_TASK DIRECTIONS_. Show every line below where "entry" appears.

□ □ □ □

(** * felafax trainer engine: a shallow embedding of [trainer.py]

    The development follows the source file top to bottom:
    - the numeric interface the code consumes from JAX ([Jax]), with an
      IEEE binary32 instance built on the Standard Library's [SpecFloat];
    - [_cross_entropy_loss_and_accuracy];
    - batch tensors, the object store, [_preprocess_batch];
    - [get_mesh];
    - [Trainer.forward], [Trainer.training_step], [Trainer.train]. *)

From Stdlib Require Import ZArith List Ascii String.
From Stdlib Require Import Floats.SpecFloat.
From stdpp Require Import base option list gmap strings pretty fin_maps.

Local Open Scope Z_scope.

(** ** The numeric interface

    [F] is the type of float32 scalars.  The operations are the ones the
    source applies to them; [log_softmax] and [argmax] are JAX library
    functions acting on one row of the vocabulary axis. *)

Class Jax (F : Type) := {
  jax_enable_x64 : bool;
  f32_zero : F;
  f32_one : F;
  f32_nan : F;
  f32_eps : F;                       (* the literal 1e-10 as a float32 *)
  f32_add : F → F → F;
  f32_div : F → F → F;
  f32_neg : F → F;
  f32_maximum : F → F → F;
  f32_gt : F → F → bool;
  f32_isfinite : F → bool;
  f32_of_Z : Z → F;                  (* integer to float32 conversion *)
  log_softmax : list F → list F;     (* jax.nn.log_softmax, one row *)
  argmax : list F → Z                (* jnp.argmax, one row *)
}.


(** ** IEEE binary32 *)

Module Binary32.

Definition prec : Z := 24.
Definition emax : Z := 128.

Definition zero : spec_float := S754_zero false.
Definition one : spec_float := SFone prec emax.
Definition add := SFadd prec emax.
Definition div := SFdiv prec emax.
Definition neg := SFopp.
Definition of_Z (z : Z) : spec_float := binary_normalize prec emax z 0 false.

(** 1e-10 rounded to nearest: 1 / 10^10, both operands being exact. *)
Definition eps : spec_float := div one (of_Z (10 ^ 10)).

Definition gt (x y : spec_float) : bool := SFltb y x.

Definition isnan (x : spec_float) : bool :=
  match x with S754_nan => true | _ => false end.

(** [jnp.maximum] propagates NaN. *)
Definition maximum (x y : spec_float) : spec_float :=
  if isnan x || isnan y then S754_nan
  else if SFltb x y then y else x.

Definition isfinite (x : spec_float) : bool :=
  match x with
  | S754_zero _ | S754_finite _ _ _ => true
  | S754_infinity _ | S754_nan => false
  end.

(** First index of the largest entry, a NaN counting as largest. *)
Fixpoint argmax_from (best : spec_float) (besti i : Z)
    (l : list spec_float) : Z :=
  match l with
  | [] => besti
  | x :: l' =>
      if isnan best then besti
      else if isnan x || SFltb best x
           then argmax_from x i (i + 1) l'
           else argmax_from best besti (i + 1) l'
  end.

Definition argmax (l : list spec_float) : Z :=
  match l with
  | [] => 0
  | x :: l' => argmax_from x 0 1 l'
  end.

Definition jax (x64 : bool) (lsm : list spec_float → list spec_float)
    : Jax spec_float :=
  Build_Jax spec_float x64 zero one S754_nan eps add div neg maximum gt
            isfinite of_Z lsm argmax.

(** [log_softmax] of a one-entry row [x]: x - logsumexp [x] = x - x. *)
Definition log_softmax_1 (row : list spec_float) : list spec_float :=
  map (λ x, SFsub prec emax x x) row.

End Binary32.

(** ** Tensor helpers (rank 2 and 3 as nested lists) *)

Section Numerics.
Context {F : Type} `{Jax F}.

(** [jnp.sum] over one row. *)
Definition fsum (xs : list F) : F := fold_left f32_add xs f32_zero.

(** [jnp.mean] over a vector: the sum divided by the element count. *)
Definition fmean (xs : list F) : F :=
  f32_div (fsum xs) (f32_of_Z (Z.of_nat (length xs))).

(** [jnp.sum] of a boolean row: the number of [True] entries. *)
Definition bsum (bs : list bool) : Z :=
  fold_left (λ acc (b : bool), acc + Z.b2z b) bs 0.

Definition shape2 {A} (t : list (list A)) : nat * nat :=
  (length t, match t with r :: _ => length r | [] => 0%nat end).

(** [jnp.ones(shape)] for a rank-2 shape, already as float32. *)
Definition jnp_ones (sh : nat * nat) : list (list F) :=
  replicate (fst sh) (replicate (snd sh) f32_one).

(** One lookup of [jnp.take_along_axis] on the last axis: a negative
    index counts from the end, an index out of bounds reads the fill
    value NaN. *)
Definition take1 (row : list F) (i : Z) : F :=
  let n := Z.of_nat (length row) in
  let j := if i <? 0 then i + n else i in
  if (0 <=? j) && (j <? n) then nth (Z.to_nat j) row f32_nan
  else f32_nan.

(** [jnp.where(mask > 0.0, x, other)], element by element. *)
Definition where_pos {A} (mask : list (list F)) (x : list (list A))
    (other : A) : list (list A) :=
  zip_with (zip_with (λ m v, if f32_gt m f32_zero then v else other))
           mask x.

(** *** [_cross_entropy_loss_and_accuracy] *)

(** The first two statements: the default mask, and the cast of the mask
    to float32. *)
Definition float_mask (tokens : list (list Z))
    (mask : option (list (list Z))) : list (list F) :=
  match mask with
  | None => jnp_ones (shape2 tokens)
  | Some m => map (map f32_of_Z) m            (* astype(float32) *)
  end.

(** The two vectors, one entry per sequence, of which the function
    returns the means. *)
Definition sequence_terms
    (logits : list (list (list F))) (tokens : list (list Z))
    (mask : option (list (list Z))) : list F * list F :=
  let mask := float_mask tokens mask in
  let valid_text_length :=
    map (λ row, f32_maximum (fsum row) f32_eps) mask in
  let token_log_prob :=
    zip_with (zip_with take1) (map (map log_softmax) logits) tokens in
  let token_log_prob := where_pos mask token_log_prob f32_zero in
  let correct :=
    where_pos mask
      (zip_with (zip_with (λ row t, argmax row =? t)) logits tokens)
      false in
  (zip_with f32_div (map fsum token_log_prob) valid_text_length,
   zip_with (λ c v, f32_div (f32_of_Z c) v) (map bsum correct)
            valid_text_length).

Definition _cross_entropy_loss_and_accuracy
    (logits : list (list (list F))) (tokens : list (list Z))
    (mask : option (list (list Z))) : F * F :=
  let '(loss_terms, accuracy_terms) := sequence_terms logits tokens mask in
  let loss := f32_neg (fmean loss_terms) in
  let accuracy := fmean accuracy_terms in
  (loss, accuracy).

End Numerics.

(** ** Exceptions *)

Inductive exn :=
  | KeyError (key : string)
  | IndexError
  | AttributeError (attr : string)
  | ValueError (msg : string)
  | AssertionError (msg : string)
  | UnboundLocalError (name : string)
  | ReferenceError.            (* a dangling object reference; Python has none *)

Inductive result (A : Type) :=
  | Ok (a : A)
  | Raise (e : exn).
Arguments Ok {A} a.
Arguments Raise {A} e.

#[export] Instance result_ret : MRet result := λ A a, Ok a.
#[export] Instance result_bind : MBind result := λ A B f m,
  match m with
  | Ok a => f a
  | Raise e => Raise e
  end.
#[export] Instance result_fmap : FMap result := λ A B f m,
  match m with
  | Ok a => Ok (f a)
  | Raise e => Raise e
  end.

(** ** Batch tensors

    A batch holds integer tensors (token ids, labels, masks).  An array is
    its dtype, its shape and its elements in row-major order; a batch value
    is such an array held either by PyTorch or by JAX. *)

Inductive dtype := dt_bool | dt_int32 | dt_int64.

Record ndarray := NdArray {
  nd_dtype : dtype;
  nd_shape : list nat;
  nd_data : list Z
}.

Inductive tensor :=
  | TorchTensor (a : ndarray)
  | JaxArray (a : ndarray).

Definition wrap (bits : Z) (z : Z) : Z :=
  (z + 2 ^ (bits - 1)) mod 2 ^ bits - 2 ^ (bits - 1).

Definition cast_to (dt : dtype) (z : Z) : Z :=
  match dt with
  | dt_bool => if z =? 0 then 0 else 1
  | dt_int32 => wrap 32 z
  | dt_int64 => wrap 64 z
  end.

(** [a.astype(dt)] *)
Definition astype (a : ndarray) (dt : dtype) : ndarray :=
  {| nd_dtype := dt; nd_shape := nd_shape a;
     nd_data := map (cast_to dt) (nd_data a) |}.

(** [count] consecutive blocks of [size] elements. *)
Definition blocks {A} (count size : nat) (data : list A) : list (list A) :=
  map (λ i, take size (drop (i * size) data)) (seq 0 count).

Definition product (l : list nat) : nat := fold_right Nat.mul 1%nat l.

(** The rows along the last axis; for shape (batch, seq) the [batch]
    sequences. *)
Definition rows (a : ndarray) : list (list Z) :=
  match reverse (nd_shape a) with
  | [] => []
  | s :: lead => blocks (product lead) s (nd_data a)
  end.

(** [a[..., 1:]] *)
Definition slice_from1 (a : ndarray) : result ndarray :=
  match reverse (nd_shape a) with
  | [] => Raise IndexError
  | s :: lead =>
      Ok {| nd_dtype := nd_dtype a;
            nd_shape := reverse lead ++ [(s - 1)%nat];
            nd_data := mjoin (map (drop 1) (rows a)) |}
  end.

(** [l[:-1]] *)
Definition drop_last {A} (l : list A) : list A := take (length l - 1) l.

(** [a[None, :]] *)
Definition expand_dims0 (a : ndarray) : ndarray :=
  {| nd_dtype := nd_dtype a; nd_shape := 1%nat :: nd_shape a;
     nd_data := nd_data a |}.

(** [jnp.repeat(a, repeats, axis=0)]: every block along axis 0 is repeated
    [repeats] times in place. *)
Definition jnp_repeat0 (a : ndarray) (repeats : nat) : ndarray :=
  match nd_shape a with
  | [] => a
  | n :: rest =>
      {| nd_dtype := nd_dtype a;
         nd_shape := (n * repeats)%nat :: rest;
         nd_data :=
           mjoin (mjoin (map (replicate repeats)
                             (blocks n (product rest) (nd_data a)))) |}
  end.

Definition tensor_array (v : tensor) : ndarray :=
  match v with TorchTensor a | JaxArray a => a end.

Definition is_jax_array (v : tensor) : bool :=
  match v with JaxArray _ => true | TorchTensor _ => false end.

(** [v.astype(dt)]; a PyTorch tensor has no such method. *)
Definition tensor_astype (v : tensor) (dt : dtype) : result tensor :=
  match v with
  | JaxArray a => Ok (JaxArray (astype a dt))
  | TorchTensor _ => Raise (AttributeError "astype")
  end.

(** [v.shape[i]] *)
Definition shape_at (v : tensor) (i : nat) : result nat :=
  match nd_shape (tensor_array v) !! i with
  | Some n => Ok n
  | None => Raise IndexError
  end.

Section JaxArrays.
Context {F : Type} `{Jax F}.

(** JAX stores 64-bit integers as 32-bit ones unless x64 is enabled. *)
Definition canonical_dtype (dt : dtype) : dtype :=
  match dt with
  | dt_int64 => if jax_enable_x64 then dt_int64 else dt_int32
  | _ => dt
  end.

□ □ □ □

_RESULT_.
(** First index of the largest entry, a NaN counting as largest. *)
(** [log_softmax] of a one-entry row [x]: x - logsumexp [x] = x - x. *)
(** The two vectors, one entry per sequence, of which the function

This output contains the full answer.